(Material for this task Opens)

(* ===== verification/Bounded.v ===== *)
(** * [agent-seat-proto/src/bounded.rs]: allocation-bounded strings and lists

    A [BoundedText MAX] or [BoundedList T MAX] carries the proof of its bound, as the
    private field of the Rust type makes every value go through [new] or the
    deserialization visitor. *)

From stdpp Require Import pretty.
From S2P Require Import Prelude Text.

#[global] Coercion Z.of_N : N >-> Z.

Record BoundError := { BoundError_limit : Z; BoundError_actual : Z }.

#[export] Instance BoundError_eq_dec : EqDecision BoundError.
Proof. solve_decision. Defined.

(** [{}] of an unsigned integer in [format!]. *)
Definition decimal (x : Z) : string := pretty (Z.to_N x).

(** [BoundError::to_string] *)
Definition BoundError_to_string (self : BoundError) : string :=
  "value has " +:+ decimal (BoundError_actual self) +:+ " bytes or items; maximum is "
  +:+ decimal (BoundError_limit self).

Definition over (MAX : N) {A} (l : list A) : bool := MAX <? len l.

Lemma over_false MAX {A} (l : list A) : over MAX l = false ↔ len l ≤ MAX.
Proof. unfold over. rewrite Z.ltb_ge. done. Qed.

(** ** [BoundedList] *)

Record BoundedList (T : Type) (MAX : N) := mkBoundedList {
  as_slice : list T;
  as_slice_bound : over MAX as_slice = false
}.
Arguments mkBoundedList {T MAX} _ _.
Arguments as_slice {T MAX} _.
Arguments as_slice_bound {T MAX} _.

Definition BoundedList_new {T} {MAX : N} (values : list T)
  : result (BoundedList T MAX) BoundError :=
  match sumbool_of_bool (over MAX values) with
  | left _ => Err {| BoundError_limit := MAX; BoundError_actual := len values |}
  | right H => Ok (mkBoundedList values H)
  end.

Program Definition BoundedList_default {T} {MAX : N} : BoundedList T MAX :=
  mkBoundedList [] _.
Next Obligation. intros. apply over_false. unfold len. simpl. lia. Qed.

Lemma as_slice_inj {T MAX} (l k : BoundedList T MAX) : as_slice l = as_slice k → l = k.
Proof.
  destruct l as [l Hl], k as [k Hk]; simpl. intros ->. f_equal. apply proof_irrel.
Qed.

#[export] Instance BoundedList_eq_dec {T MAX} `{EqDecision T} : EqDecision (BoundedList T MAX).
Proof.
  intros l k. destruct (decide (as_slice l = as_slice k)) as [H|H].
  - left. by apply as_slice_inj.
  - right. congruence.
Defined.

Lemma as_slice_le {T MAX} (l : BoundedList T MAX) : len (as_slice l) ≤ MAX.
Proof. apply over_false, as_slice_bound. Qed.

Lemma BoundedList_new_Ok {T MAX} (values : list T) (l : BoundedList T MAX) :
  BoundedList_new values = Ok l ↔ as_slice l = values.
Proof.
  unfold BoundedList_new. destruct (sumbool_of_bool _) as [H|H]; split.
  - done.
  - intros <-. by rewrite as_slice_bound in H.
  - by intros [= <-].
  - intros <-. f_equal. by apply as_slice_inj.
Qed.

Lemma BoundedList_new_fits {T} (MAX : N) (values : list T) :
  len values ≤ MAX → ∃ l : BoundedList T MAX, BoundedList_new values = Ok l.
Proof.
  intros H%over_false. unfold BoundedList_new. destruct (sumbool_of_bool _); [congruence|eauto].
Qed.

(** ** [BoundedText] *)

Record BoundedText (MAX : N) := mkBoundedText {
  as_str : str;
  as_str_bound : over MAX as_str = false
}.
Arguments mkBoundedText {MAX} _ _.
Arguments as_str {MAX} _.
Arguments as_str_bound {MAX} _.

Definition BoundedText_new {MAX : N} (value : str) : result (BoundedText MAX) BoundError :=
  match sumbool_of_bool (over MAX value) with
  | left _ => Err {| BoundError_limit := MAX; BoundError_actual := len value |}
  | right H => Ok (mkBoundedText value H)
  end.

Lemma as_str_inj {MAX} (s t : BoundedText MAX) : as_str s = as_str t → s = t.
Proof.
  destruct s as [s Hs], t as [t Ht]; simpl. intros ->. f_equal. apply proof_irrel.
Qed.

#[export] Instance BoundedText_eq_dec {MAX} : EqDecision (BoundedText MAX).
Proof.
  intros s t. destruct (decide (as_str s = as_str t)) as [H|H].
  - left. by apply as_str_inj.
  - right. congruence.
Defined.

Lemma as_str_le {MAX} (s : BoundedText MAX) : len (as_str s) ≤ MAX.
Proof. apply over_false, as_str_bound. Qed.

Lemma BoundedText_new_Ok {MAX} (value : str) (s : BoundedText MAX) :
  BoundedText_new value = Ok s ↔ as_str s = value.
Proof.
  unfold BoundedText_new. destruct (sumbool_of_bool _) as [H|H]; split.
  - done.
  - intros <-. by rewrite as_str_bound in H.
  - by intros [= <-].
  - intros <-. f_equal. by apply as_str_inj.
Qed.

Lemma BoundedText_new_spec {MAX : N} (value : str) :
  (len value ≤ MAX ∧ ∃ s, @BoundedText_new MAX value = Ok s ∧ as_str s = value)
  ∨ (MAX < len value ∧ @BoundedText_new MAX value
       = Err {| BoundError_limit := MAX; BoundError_actual := len value |}).
Proof.
  unfold BoundedText_new. destruct (sumbool_of_bool _) as [H|H].
  - right. split; [by apply Z.ltb_lt|done].
  - left. split; [by apply over_false|eauto].
Qed.

(** ** Deserialization of a bounded list

    The format's sequence access is an argument: the pending raw elements, what
    [next_element::<T>] and [next_element::<IgnoredAny>] make of one, and the optional
    size hint. *)

Section visit_seq.
Context {Raw T E : Type} (MAX : N).
Context (next : Raw → result T E) (ignored : Raw → result unit E) (custom : string → E).

(** [while values.len() < MAX { .. }], then one probe for a surplus element. *)
Fixpoint visit_items (values : list T) (sequence : list Raw) : result (list T) E :=
  if len values <? MAX then
    match sequence with
    | [] => Ok values
    | raw :: sequence => let? value := next raw in visit_items (values ++ [value]) sequence
    end
  else
    match sequence with
    | [] => Ok values
    | raw :: _ => ignored raw ;? Err (custom "list exceeds its item bound")
    end.

Lemma visit_items_bound values sequence l :
  len values ≤ MAX → visit_items values sequence = Ok l → over MAX l = false.
Proof.
  revert values. induction sequence as [|raw sequence IH]; intros values Hv; simpl.
  - case_match; intros [= <-]; by apply over_false.
  - case_match; bool_props.
    + destruct (next raw) as [v|]; simpl; [|done]. apply IH.
      rewrite len_app. unfold len in *. simpl. lia.
    + by destruct (ignored raw).
Qed.

Lemma visit_start : len (@nil T) ≤ MAX.
Proof. unfold len. simpl. lia. Qed.

Definition visit_seq (size_hint : option N) (sequence : list Raw)
  : result (BoundedList T MAX) E :=
  if match size_hint with Some size => MAX <? size | None => false end
  then Err (custom "list exceeds its item bound")
  else
    match visit_items [] sequence as r
          return visit_items [] sequence = r → result (BoundedList T MAX) E with
    | Ok values => λ H, Ok (mkBoundedList values (visit_items_bound [] sequence values visit_start H))
    | Err error => λ _, Err error
    end eq_refl.

Lemma visit_seq_no_hint sequence :
  result_map as_slice (visit_seq None sequence) = visit_items [] sequence.
Proof.
  unfold visit_seq. generalize (visit_items_bound [] sequence).
  by destruct (visit_items [] sequence).
Qed.

(** Elements [next] reads are kept in order while there is room for them. *)
Lemma visit_items_read values sequence vs :
  Forall2 (λ raw v, next raw = Ok v) sequence vs →
  len values + len vs ≤ MAX → visit_items values sequence = Ok (values ++ vs).
Proof.
  intros H. revert values. induction H as [|raw v sequence vs Hv _ IH]; intros values Hlen.
  - simpl. rewrite app_nil_r. by case_match.
  - simpl. assert (len (v :: vs) = 1 + len vs) as Hc by (unfold len; simpl; lia).
    pose proof (len_nonneg vs). rewrite (proj2 (Z.ltb_lt _ _)) by lia.
    rewrite Hv. simpl. rewrite IH; [by rewrite <- (assoc_L (++))|].
    rewrite len_app. unfold len at 2. simpl. lia.
Qed.
(** And nothing else is built. *)
Lemma visit_items_Ok values sequence l :
  visit_items values sequence = Ok l →
  ∃ vs, l = values ++ vs ∧ Forall2 (λ raw v, next raw = Ok v) sequence vs.
Proof.
  revert values. induction sequence as [|raw sequence IH]; intros values; simpl.
  - case_match; intros [= <-]; exists []; by rewrite app_nil_r.
  - case_match; [|by destruct (ignored raw)].
    destruct (next raw) as [v|] eqn:Hv; simpl; [|done].
    intros (vs & -> & Hvs)%IH. exists (v :: vs). rewrite <- (assoc_L (++)). by split; [|constructor].
Qed.

(** A surplus element ends the visit. *)
Lemma visit_items_surplus values read vs surplus rest :
  Forall2 (λ raw v, next raw = Ok v) read vs →
  len values + len vs = MAX → ignored surplus = Ok tt →
  visit_items values (read ++ surplus :: rest) = Err (custom "list exceeds its item bound").
Proof.
  intros H. revert values. induction H as [|raw v read vs Hv _ IH]; intros values Hlen Hs.
  - simpl. change (len (@nil T)) with 0 in Hlen. rewrite (proj2 (Z.ltb_ge _ _)) by lia.
    by rewrite Hs.
  - simpl. assert (len (v :: vs) = 1 + len vs) as Hc by (unfold len; simpl; lia).
    pose proof (len_nonneg vs). rewrite (proj2 (Z.ltb_lt _ _)) by lia.
    rewrite Hv. simpl. apply IH; [|done]. rewrite len_app. unfold len at 2. simpl. lia.
Qed.

Lemma visit_seq_Ok size_hint sequence l :
  visit_seq size_hint sequence = Ok l ↔
  (∀ size, size_hint = Some size → size ≤ MAX) ∧ visit_items [] sequence = Ok (as_slice l).
Proof.
  rewrite <- visit_seq_no_hint.
  assert (∀ r : result (BoundedList T MAX) E, r = Ok l ↔ result_map as_slice r = Ok (as_slice l)) as Hinj.
  { intros [k|]; simpl; [|done]. split; [by intros [= ->]|intros [= ?]; f_equal; by apply as_slice_inj]. }
  rewrite <- Hinj. unfold visit_seq. destruct size_hint as [size|]; [|naive_solver].
  destruct (Z.ltb_spec MAX size); split; try done.
  - intros [Hle _]. specialize (Hle _ eq_refl). lia.
  - intros Hok. split; [|done]. intros ? [= <-]. lia.
  - by intros [_ Hok].
Qed.

(** Deserializing a bounded list is exact and stops at the bound.  Whatever the element
    decoder is, a list is produced precisely when the size hint does not exceed the bound,
    the sequence has at most [MAX] elements and each decodes, and it holds those elements
    in order.  A sequence with a surplus element is refused whatever follows that element,
    so at most [MAX] elements are ever decoded and kept. *)
Theorem bounded_list_deserializes_exactly size_hint sequence l :
  (visit_seq size_hint sequence = Ok l ↔
     (∀ size, size_hint = Some size → size ≤ MAX) ∧ len sequence ≤ MAX ∧
     Forall2 (λ raw v, next raw = Ok v) sequence (as_slice l)) ∧
  (∀ read vs surplus rest,
     Forall2 (λ raw v, next raw = Ok v) read vs → len read = MAX → ignored surplus = Ok tt →
     visit_seq None (read ++ surplus :: rest) = Err (custom "list exceeds its item bound")).
Proof.
  split.
  - rewrite visit_seq_Ok. apply and_iff_compat_l. split.
    + intros (vs & Hl & Hvs)%visit_items_Ok. simpl in Hl. subst vs. split; [|done].
      pose proof (as_slice_le l). apply Forall2_length in Hvs. unfold len in *. lia.
    + intros [Hlen Hvs]. apply (visit_items_read []); [done|]. exact (as_slice_le l).
  - intros read vs surplus rest Hvs Hlen Hs. pose proof (Forall2_length _ _ _ Hvs) as Hl.
    assert (visit_items [] (read ++ surplus :: rest) = Err (custom "list exceeds its item bound")) as Hv.
    { apply (visit_items_surplus [] read vs); [done| |done]. unfold len in *. simpl. lia. }
    pose proof (visit_seq_no_hint (read ++ surplus :: rest)) as Heq. rewrite Hv in Heq.
    destruct (visit_seq None _); simplify_eq/=; done.
Qed.
End visit_seq.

(Material for this task Closes)

● **Task objective**: Looking at the entries above, count each line in which the word "Instance" occurs, then give the total and nothing further.

● **Written solution**: 3